## Work to be completed:
How many lines in the records below contain the word "Hens"? Reply with the number alone.

------ Recorded data ------

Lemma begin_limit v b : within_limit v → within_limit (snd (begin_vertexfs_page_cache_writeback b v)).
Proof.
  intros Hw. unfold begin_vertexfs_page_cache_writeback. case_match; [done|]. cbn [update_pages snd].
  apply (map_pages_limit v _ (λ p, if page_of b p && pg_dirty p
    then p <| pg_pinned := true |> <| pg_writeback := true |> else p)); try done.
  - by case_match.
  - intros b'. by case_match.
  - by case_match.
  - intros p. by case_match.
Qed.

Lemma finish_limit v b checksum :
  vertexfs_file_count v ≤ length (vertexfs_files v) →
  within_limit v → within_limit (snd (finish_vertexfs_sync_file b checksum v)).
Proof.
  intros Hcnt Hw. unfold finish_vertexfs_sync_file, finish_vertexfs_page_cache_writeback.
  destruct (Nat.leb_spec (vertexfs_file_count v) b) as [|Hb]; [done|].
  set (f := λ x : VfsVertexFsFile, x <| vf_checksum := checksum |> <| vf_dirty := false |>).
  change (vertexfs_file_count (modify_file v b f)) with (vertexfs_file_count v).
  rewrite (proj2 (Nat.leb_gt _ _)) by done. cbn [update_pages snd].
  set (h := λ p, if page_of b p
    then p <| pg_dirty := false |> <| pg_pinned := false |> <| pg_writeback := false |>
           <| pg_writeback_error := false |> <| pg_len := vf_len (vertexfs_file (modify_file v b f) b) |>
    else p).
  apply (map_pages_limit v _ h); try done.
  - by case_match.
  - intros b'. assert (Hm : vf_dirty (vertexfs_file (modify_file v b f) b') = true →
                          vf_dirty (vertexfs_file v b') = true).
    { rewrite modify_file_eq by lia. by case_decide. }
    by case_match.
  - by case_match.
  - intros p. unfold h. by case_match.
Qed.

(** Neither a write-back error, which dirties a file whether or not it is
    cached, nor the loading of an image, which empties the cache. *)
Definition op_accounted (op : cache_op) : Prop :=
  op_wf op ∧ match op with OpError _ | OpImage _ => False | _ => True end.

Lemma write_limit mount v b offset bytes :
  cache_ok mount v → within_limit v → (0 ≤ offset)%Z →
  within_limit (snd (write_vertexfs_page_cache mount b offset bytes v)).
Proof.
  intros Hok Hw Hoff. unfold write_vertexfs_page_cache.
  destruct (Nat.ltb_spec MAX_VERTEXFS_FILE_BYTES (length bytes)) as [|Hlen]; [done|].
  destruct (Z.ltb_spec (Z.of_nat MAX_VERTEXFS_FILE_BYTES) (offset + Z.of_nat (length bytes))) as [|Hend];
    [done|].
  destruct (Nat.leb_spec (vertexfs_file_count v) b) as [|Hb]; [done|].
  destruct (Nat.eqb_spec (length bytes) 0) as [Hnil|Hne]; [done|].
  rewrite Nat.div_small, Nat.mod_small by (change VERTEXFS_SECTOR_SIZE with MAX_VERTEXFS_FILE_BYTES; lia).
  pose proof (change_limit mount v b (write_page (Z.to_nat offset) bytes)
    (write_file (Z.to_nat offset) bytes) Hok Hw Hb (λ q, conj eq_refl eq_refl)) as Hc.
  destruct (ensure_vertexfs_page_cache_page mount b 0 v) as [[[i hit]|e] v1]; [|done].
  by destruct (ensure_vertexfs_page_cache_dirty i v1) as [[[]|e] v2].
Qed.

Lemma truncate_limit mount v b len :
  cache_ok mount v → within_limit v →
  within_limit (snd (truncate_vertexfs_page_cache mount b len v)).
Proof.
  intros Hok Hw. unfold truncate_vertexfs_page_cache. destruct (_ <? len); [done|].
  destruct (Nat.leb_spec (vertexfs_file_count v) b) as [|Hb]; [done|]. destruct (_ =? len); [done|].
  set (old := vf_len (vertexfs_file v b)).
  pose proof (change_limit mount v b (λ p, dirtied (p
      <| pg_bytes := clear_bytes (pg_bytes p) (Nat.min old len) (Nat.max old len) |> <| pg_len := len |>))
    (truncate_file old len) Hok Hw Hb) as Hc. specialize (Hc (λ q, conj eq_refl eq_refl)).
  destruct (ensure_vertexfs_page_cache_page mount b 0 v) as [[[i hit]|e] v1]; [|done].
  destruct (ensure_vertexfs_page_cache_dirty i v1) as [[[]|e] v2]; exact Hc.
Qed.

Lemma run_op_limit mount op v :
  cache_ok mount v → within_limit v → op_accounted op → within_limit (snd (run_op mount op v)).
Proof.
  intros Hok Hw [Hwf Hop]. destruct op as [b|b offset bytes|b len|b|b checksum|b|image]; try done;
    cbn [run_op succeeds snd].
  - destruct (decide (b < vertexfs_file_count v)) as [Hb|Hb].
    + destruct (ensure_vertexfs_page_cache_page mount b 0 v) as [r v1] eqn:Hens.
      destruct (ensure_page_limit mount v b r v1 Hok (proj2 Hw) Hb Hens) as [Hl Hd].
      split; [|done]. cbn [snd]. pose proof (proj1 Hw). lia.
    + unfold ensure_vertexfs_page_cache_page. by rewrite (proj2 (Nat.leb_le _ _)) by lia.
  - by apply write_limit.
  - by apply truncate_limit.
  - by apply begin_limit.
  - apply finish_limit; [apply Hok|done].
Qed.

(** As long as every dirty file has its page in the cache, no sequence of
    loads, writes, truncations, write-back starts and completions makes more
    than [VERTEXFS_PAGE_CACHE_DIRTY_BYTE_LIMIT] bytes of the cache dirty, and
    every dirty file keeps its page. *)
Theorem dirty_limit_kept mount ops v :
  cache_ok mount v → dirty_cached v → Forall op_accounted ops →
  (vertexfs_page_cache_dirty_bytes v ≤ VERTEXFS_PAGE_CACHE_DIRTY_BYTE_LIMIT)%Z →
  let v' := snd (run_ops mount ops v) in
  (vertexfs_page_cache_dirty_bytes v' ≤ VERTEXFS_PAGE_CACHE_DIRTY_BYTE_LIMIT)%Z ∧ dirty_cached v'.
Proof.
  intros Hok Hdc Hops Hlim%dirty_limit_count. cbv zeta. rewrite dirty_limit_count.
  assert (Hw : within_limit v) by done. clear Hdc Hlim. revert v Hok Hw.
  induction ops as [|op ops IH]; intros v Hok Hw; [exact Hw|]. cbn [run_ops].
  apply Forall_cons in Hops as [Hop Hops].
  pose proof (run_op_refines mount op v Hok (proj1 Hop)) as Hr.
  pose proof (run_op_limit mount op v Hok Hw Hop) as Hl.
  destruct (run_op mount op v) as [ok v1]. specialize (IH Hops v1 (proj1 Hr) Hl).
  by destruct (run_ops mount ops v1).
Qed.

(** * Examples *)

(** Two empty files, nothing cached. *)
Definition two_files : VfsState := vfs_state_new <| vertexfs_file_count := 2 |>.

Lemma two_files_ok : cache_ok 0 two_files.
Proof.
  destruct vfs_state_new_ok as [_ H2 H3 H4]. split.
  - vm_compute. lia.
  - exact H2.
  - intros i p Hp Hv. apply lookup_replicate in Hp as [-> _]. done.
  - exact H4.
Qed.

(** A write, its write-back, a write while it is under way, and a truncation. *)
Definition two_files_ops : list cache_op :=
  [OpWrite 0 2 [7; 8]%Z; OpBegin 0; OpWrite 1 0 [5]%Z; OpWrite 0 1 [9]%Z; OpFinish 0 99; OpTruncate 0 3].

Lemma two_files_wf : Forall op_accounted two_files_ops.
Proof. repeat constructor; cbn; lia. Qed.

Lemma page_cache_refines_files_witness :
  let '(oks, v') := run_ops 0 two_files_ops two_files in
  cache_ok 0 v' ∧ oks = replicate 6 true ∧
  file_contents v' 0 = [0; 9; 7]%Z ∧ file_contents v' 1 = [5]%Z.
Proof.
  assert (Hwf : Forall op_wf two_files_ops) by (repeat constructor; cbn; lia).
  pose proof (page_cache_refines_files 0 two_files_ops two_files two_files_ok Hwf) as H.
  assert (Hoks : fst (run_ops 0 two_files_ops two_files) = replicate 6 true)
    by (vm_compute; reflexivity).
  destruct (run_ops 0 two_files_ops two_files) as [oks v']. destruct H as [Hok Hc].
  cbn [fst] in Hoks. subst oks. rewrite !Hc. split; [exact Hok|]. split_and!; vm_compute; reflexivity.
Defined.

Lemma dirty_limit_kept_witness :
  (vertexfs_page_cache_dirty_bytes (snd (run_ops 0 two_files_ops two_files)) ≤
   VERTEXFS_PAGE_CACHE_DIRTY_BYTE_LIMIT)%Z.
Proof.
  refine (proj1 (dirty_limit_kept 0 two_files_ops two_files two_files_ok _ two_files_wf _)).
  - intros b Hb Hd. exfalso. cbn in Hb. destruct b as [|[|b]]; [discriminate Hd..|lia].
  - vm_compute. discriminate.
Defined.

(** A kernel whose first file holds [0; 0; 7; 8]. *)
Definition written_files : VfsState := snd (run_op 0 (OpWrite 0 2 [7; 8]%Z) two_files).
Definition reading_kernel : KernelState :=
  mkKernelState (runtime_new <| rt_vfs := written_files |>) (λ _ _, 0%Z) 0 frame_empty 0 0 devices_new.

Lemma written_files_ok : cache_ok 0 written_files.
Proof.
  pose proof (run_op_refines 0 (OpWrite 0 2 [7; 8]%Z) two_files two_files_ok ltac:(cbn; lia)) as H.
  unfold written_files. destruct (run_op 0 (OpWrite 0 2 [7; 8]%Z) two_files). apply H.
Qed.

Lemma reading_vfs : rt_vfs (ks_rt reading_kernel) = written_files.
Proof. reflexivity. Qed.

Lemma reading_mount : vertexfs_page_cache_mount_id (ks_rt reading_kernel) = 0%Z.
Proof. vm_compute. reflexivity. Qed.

------

## Exercise result:
2